(Entries taken from a collection)
.....

(** * retrievio: message routing and flow tracking

    A shallow embedding of the messaging substrate of retrievio:
    - [src/agents/communication.py]  (module [Communication]),
    - [src/flow/coordinator.py]      (module [Coordinator]),
    - [src/messaging/queue.py]       (module [Queue]),
    - [src/messaging/broker.py]      (module [Broker]),
    - [src/agents/base_agent.py]     (module [BaseAgent], messaging methods),
    - [src/agents/text_chunker.py]   (module [TextChunker], chunking loop).

    Python dictionaries are finite maps ([gmap]), [asyncio.Queue] and
    [queue.Queue] objects are the list of their pending items (head = oldest),
    [str] is [string], and a finite [float] timeout is a rational number. *)

From Stdlib Require Import QArith Ascii.
From stdpp Require Import gmap strings list fin_maps.

Local Open Scope string_scope.
Local Open Scope list_scope.

(** ** Dataclass declarations

    A [@dataclass] is described by its fields in declaration order: the name,
    the annotation and the default value when there is one. *)

Record field := Field {
  field_name : string;
  field_annotation : string;
  field_default : option string
}.

Definition field_names (fs : list field) : list string := field_name <$> fs.

(** A field without a default must be given to the constructor. *)
Definition required (f : field) : bool :=
  match field_default f with None => true | Some _ => false end.

(** ** src/agents/communication.py *)

Module Communication.

(** [content : Any] is an opaque payload, taken as a string; a [metadata]
    dictionary maps strings to strings. *)
Record Message := {
  sender : string;
  receiver : string;
  content : string;
  message_type : string;
  metadata : option (gmap string string)
}.

Definition Message_fields : list field :=
  [ Field "sender" "str" None;
    Field "receiver" "str" None;
    Field "content" "Any" None;
    Field "message_type" "str" (Some "data");
    Field "metadata" "Optional[Dict]" (Some "None") ].

(** [self.message_queues : Dict[str, Queue]] *)
Record AgentCommunication := {
  message_queues : gmap string (list Message)
}.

.....

(WHAT YOU WILL DO) Print out all the entries precisely as written.

(EXERCISE SOLUTION)
(** * retrievio: message routing and flow tracking

    A shallow embedding of the messaging substrate of retrievio:
    - [src/agents/communication.py]  (module [Communication]),
    - [src/flow/coordinator.py]      (module [Coordinator]),
    - [src/messaging/queue.py]       (module [Queue]),
    - [src/messaging/broker.py]      (module [Broker]),
    - [src/agents/base_agent.py]     (module [BaseAgent], messaging methods),
    - [src/agents/text_chunker.py]   (module [TextChunker], chunking loop).

    Python dictionaries are finite maps ([gmap]), [asyncio.Queue] and
    [queue.Queue] objects are the list of their pending items (head = oldest),
    [str] is [string], and a finite [float] timeout is a rational number. *)

From Stdlib Require Import QArith Ascii.
From stdpp Require Import gmap strings list fin_maps.

Local Open Scope string_scope.
Local Open Scope list_scope.

(** ** Dataclass declarations

    A [@dataclass] is described by its fields in declaration order: the name,
    the annotation and the default value when there is one. *)

Record field := Field {
  field_name : string;
  field_annotation : string;
  field_default : option string
}.

Definition field_names (fs : list field) : list string := field_name <$> fs.

(** A field without a default must be given to the constructor. *)
Definition required (f : field) : bool :=
  match field_default f with None => true | Some _ => false end.

(** ** src/agents/communication.py *)

Module Communication.

(** [content : Any] is an opaque payload, taken as a string; a [metadata]
    dictionary maps strings to strings. *)
Record Message := {
  sender : string;
  receiver : string;
  content : string;
  message_type : string;
  metadata : option (gmap string string)
}.

Definition Message_fields : list field :=
  [ Field "sender" "str" None;
    Field "receiver" "str" None;
    Field "content" "Any" None;
    Field "message_type" "str" (Some "data");
    Field "metadata" "Optional[Dict]" (Some "None") ].

(** [self.message_queues : Dict[str, Queue]] *)
Record AgentCommunication := {
  message_queues : gmap string (list Message)
}.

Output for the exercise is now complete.